┌──

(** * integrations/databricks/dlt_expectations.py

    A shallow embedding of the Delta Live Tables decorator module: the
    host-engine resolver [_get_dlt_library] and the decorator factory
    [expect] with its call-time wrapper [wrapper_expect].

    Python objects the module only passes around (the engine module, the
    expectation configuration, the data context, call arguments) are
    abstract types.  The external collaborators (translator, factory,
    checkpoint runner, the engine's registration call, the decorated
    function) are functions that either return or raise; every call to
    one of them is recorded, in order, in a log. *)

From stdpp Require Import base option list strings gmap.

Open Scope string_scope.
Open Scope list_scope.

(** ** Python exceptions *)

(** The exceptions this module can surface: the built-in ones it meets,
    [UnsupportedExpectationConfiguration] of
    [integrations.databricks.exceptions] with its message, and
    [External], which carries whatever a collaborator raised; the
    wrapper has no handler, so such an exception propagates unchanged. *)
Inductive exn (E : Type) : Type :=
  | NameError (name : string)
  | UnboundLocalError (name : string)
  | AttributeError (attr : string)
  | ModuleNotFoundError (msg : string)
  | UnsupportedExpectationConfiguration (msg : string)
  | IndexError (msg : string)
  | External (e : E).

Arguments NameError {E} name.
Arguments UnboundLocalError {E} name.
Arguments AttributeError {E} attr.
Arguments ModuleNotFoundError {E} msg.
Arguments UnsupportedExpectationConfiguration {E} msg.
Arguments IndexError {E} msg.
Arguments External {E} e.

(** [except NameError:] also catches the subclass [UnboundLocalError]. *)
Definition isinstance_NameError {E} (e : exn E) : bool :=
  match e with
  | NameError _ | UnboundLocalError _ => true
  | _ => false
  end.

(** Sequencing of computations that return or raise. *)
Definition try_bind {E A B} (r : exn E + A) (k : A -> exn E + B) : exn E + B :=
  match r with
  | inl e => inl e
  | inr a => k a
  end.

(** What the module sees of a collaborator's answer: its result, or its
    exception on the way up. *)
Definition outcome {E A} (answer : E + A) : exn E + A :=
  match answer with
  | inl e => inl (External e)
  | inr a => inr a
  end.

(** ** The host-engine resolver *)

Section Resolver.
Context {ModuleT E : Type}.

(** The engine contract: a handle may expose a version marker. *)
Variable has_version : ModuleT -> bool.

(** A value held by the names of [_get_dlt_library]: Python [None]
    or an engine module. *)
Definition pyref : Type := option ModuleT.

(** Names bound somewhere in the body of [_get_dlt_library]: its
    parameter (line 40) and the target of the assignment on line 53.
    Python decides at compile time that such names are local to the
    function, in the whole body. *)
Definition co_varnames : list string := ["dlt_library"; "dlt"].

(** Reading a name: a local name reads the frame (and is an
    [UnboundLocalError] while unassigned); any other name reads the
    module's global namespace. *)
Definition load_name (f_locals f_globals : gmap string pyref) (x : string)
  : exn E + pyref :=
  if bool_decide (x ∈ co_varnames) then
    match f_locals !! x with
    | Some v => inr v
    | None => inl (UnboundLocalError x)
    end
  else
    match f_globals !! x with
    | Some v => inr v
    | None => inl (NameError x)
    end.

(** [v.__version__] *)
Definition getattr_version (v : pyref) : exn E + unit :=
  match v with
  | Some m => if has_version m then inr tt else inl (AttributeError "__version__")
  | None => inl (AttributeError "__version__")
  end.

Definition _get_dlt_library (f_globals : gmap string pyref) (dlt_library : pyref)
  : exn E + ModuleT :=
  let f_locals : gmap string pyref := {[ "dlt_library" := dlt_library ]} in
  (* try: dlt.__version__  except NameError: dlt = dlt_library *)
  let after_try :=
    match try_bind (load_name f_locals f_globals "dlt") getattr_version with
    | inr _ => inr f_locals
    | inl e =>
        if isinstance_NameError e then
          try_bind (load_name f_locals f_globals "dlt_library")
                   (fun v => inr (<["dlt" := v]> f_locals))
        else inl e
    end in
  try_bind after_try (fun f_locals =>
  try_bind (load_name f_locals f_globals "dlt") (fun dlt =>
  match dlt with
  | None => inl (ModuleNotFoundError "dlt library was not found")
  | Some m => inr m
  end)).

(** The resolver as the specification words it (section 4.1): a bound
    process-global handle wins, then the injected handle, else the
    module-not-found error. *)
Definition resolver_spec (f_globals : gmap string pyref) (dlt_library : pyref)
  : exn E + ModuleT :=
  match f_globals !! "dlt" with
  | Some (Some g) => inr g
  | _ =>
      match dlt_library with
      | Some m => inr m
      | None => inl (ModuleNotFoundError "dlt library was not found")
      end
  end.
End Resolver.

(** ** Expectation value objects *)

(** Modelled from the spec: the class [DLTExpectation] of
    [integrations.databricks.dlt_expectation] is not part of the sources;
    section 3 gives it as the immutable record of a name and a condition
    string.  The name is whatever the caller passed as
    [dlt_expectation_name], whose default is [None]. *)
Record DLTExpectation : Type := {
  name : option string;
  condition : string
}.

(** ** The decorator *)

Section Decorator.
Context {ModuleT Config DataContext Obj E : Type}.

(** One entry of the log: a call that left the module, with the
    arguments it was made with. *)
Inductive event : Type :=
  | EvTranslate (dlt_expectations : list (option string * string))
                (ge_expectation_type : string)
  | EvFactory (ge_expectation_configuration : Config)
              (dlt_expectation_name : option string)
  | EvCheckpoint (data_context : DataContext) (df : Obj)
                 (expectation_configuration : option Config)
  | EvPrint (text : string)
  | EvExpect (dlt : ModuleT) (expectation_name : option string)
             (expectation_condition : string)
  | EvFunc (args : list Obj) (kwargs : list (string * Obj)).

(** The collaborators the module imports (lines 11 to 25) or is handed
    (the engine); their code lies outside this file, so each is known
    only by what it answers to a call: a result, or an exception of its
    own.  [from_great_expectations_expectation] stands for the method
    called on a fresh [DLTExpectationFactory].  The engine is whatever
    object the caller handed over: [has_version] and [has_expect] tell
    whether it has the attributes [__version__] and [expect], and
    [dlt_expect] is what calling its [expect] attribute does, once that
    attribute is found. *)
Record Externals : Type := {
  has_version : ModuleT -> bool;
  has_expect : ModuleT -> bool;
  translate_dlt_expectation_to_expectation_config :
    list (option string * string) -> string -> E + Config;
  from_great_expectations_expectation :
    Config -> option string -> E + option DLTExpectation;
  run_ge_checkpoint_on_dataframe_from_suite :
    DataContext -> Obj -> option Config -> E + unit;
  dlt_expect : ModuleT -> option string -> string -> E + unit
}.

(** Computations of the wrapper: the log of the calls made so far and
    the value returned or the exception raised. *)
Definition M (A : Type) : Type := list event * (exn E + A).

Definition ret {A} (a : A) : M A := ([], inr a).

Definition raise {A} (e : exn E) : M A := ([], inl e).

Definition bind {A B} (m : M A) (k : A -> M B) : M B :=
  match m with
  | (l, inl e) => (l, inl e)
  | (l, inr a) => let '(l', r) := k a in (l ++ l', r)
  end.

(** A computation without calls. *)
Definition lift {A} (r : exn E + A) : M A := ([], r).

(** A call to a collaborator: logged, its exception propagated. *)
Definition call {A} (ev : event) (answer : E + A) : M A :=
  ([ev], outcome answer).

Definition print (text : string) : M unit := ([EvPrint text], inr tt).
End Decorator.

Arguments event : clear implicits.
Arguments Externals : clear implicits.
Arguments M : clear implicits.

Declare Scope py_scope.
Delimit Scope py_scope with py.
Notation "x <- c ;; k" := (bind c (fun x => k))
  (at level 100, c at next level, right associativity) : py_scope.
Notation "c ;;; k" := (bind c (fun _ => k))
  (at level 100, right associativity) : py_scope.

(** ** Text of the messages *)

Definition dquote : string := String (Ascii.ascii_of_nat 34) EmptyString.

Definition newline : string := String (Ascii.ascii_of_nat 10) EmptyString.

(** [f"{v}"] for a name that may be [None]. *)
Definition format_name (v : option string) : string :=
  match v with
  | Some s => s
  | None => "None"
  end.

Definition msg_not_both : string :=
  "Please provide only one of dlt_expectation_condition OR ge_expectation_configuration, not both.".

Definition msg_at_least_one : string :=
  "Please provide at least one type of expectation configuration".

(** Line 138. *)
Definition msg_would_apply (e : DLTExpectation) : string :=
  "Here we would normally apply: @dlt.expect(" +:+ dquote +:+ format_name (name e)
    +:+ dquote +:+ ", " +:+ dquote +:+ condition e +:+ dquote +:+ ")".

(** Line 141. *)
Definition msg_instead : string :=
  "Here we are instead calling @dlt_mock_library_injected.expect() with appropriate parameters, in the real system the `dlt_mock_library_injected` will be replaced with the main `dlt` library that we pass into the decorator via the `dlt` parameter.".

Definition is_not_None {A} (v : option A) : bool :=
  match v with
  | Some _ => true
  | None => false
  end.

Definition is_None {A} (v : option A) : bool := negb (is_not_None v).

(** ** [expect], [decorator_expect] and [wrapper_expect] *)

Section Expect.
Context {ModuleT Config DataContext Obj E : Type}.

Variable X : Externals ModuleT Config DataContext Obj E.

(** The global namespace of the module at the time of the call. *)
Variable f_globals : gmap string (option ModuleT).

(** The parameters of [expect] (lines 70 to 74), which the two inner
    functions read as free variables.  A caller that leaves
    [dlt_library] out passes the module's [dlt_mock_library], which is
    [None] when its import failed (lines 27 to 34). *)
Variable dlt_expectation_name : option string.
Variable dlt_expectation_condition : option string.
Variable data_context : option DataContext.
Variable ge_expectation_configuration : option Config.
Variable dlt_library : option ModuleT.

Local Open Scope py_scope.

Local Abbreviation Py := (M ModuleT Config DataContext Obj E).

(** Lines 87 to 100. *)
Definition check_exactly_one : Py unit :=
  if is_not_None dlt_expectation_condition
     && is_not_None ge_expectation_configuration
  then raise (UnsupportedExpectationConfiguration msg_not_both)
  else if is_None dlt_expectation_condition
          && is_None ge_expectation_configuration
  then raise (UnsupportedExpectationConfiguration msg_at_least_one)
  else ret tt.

└──

AIM OF THE EXERCISE: Restate word for word the lines in the material above from the one with "ModuleNotFoundError (msg : string)" to the one with "Section Resolver."; both of those lines count, and nothing else does.

ANSWER TO THIS TASK:
  | ModuleNotFoundError (msg : string)
  | UnsupportedExpectationConfiguration (msg : string)
  | IndexError (msg : string)
  | External (e : E).

Arguments NameError {E} name.
Arguments UnboundLocalError {E} name.
Arguments AttributeError {E} attr.
Arguments ModuleNotFoundError {E} msg.
Arguments UnsupportedExpectationConfiguration {E} msg.
Arguments IndexError {E} msg.
Arguments External {E} e.

(** [except NameError:] also catches the subclass [UnboundLocalError]. *)
Definition isinstance_NameError {E} (e : exn E) : bool :=
  match e with
  | NameError _ | UnboundLocalError _ => true
  | _ => false
  end.

(** Sequencing of computations that return or raise. *)
Definition try_bind {E A B} (r : exn E + A) (k : A -> exn E + B) : exn E + B :=
  match r with
  | inl e => inl e
  | inr a => k a
  end.

(** What the module sees of a collaborator's answer: its result, or its
    exception on the way up. *)
Definition outcome {E A} (answer : E + A) : exn E + A :=
  match answer with
  | inl e => inl (External e)
  | inr a => inr a
  end.

(** ** The host-engine resolver *)

Section Resolver.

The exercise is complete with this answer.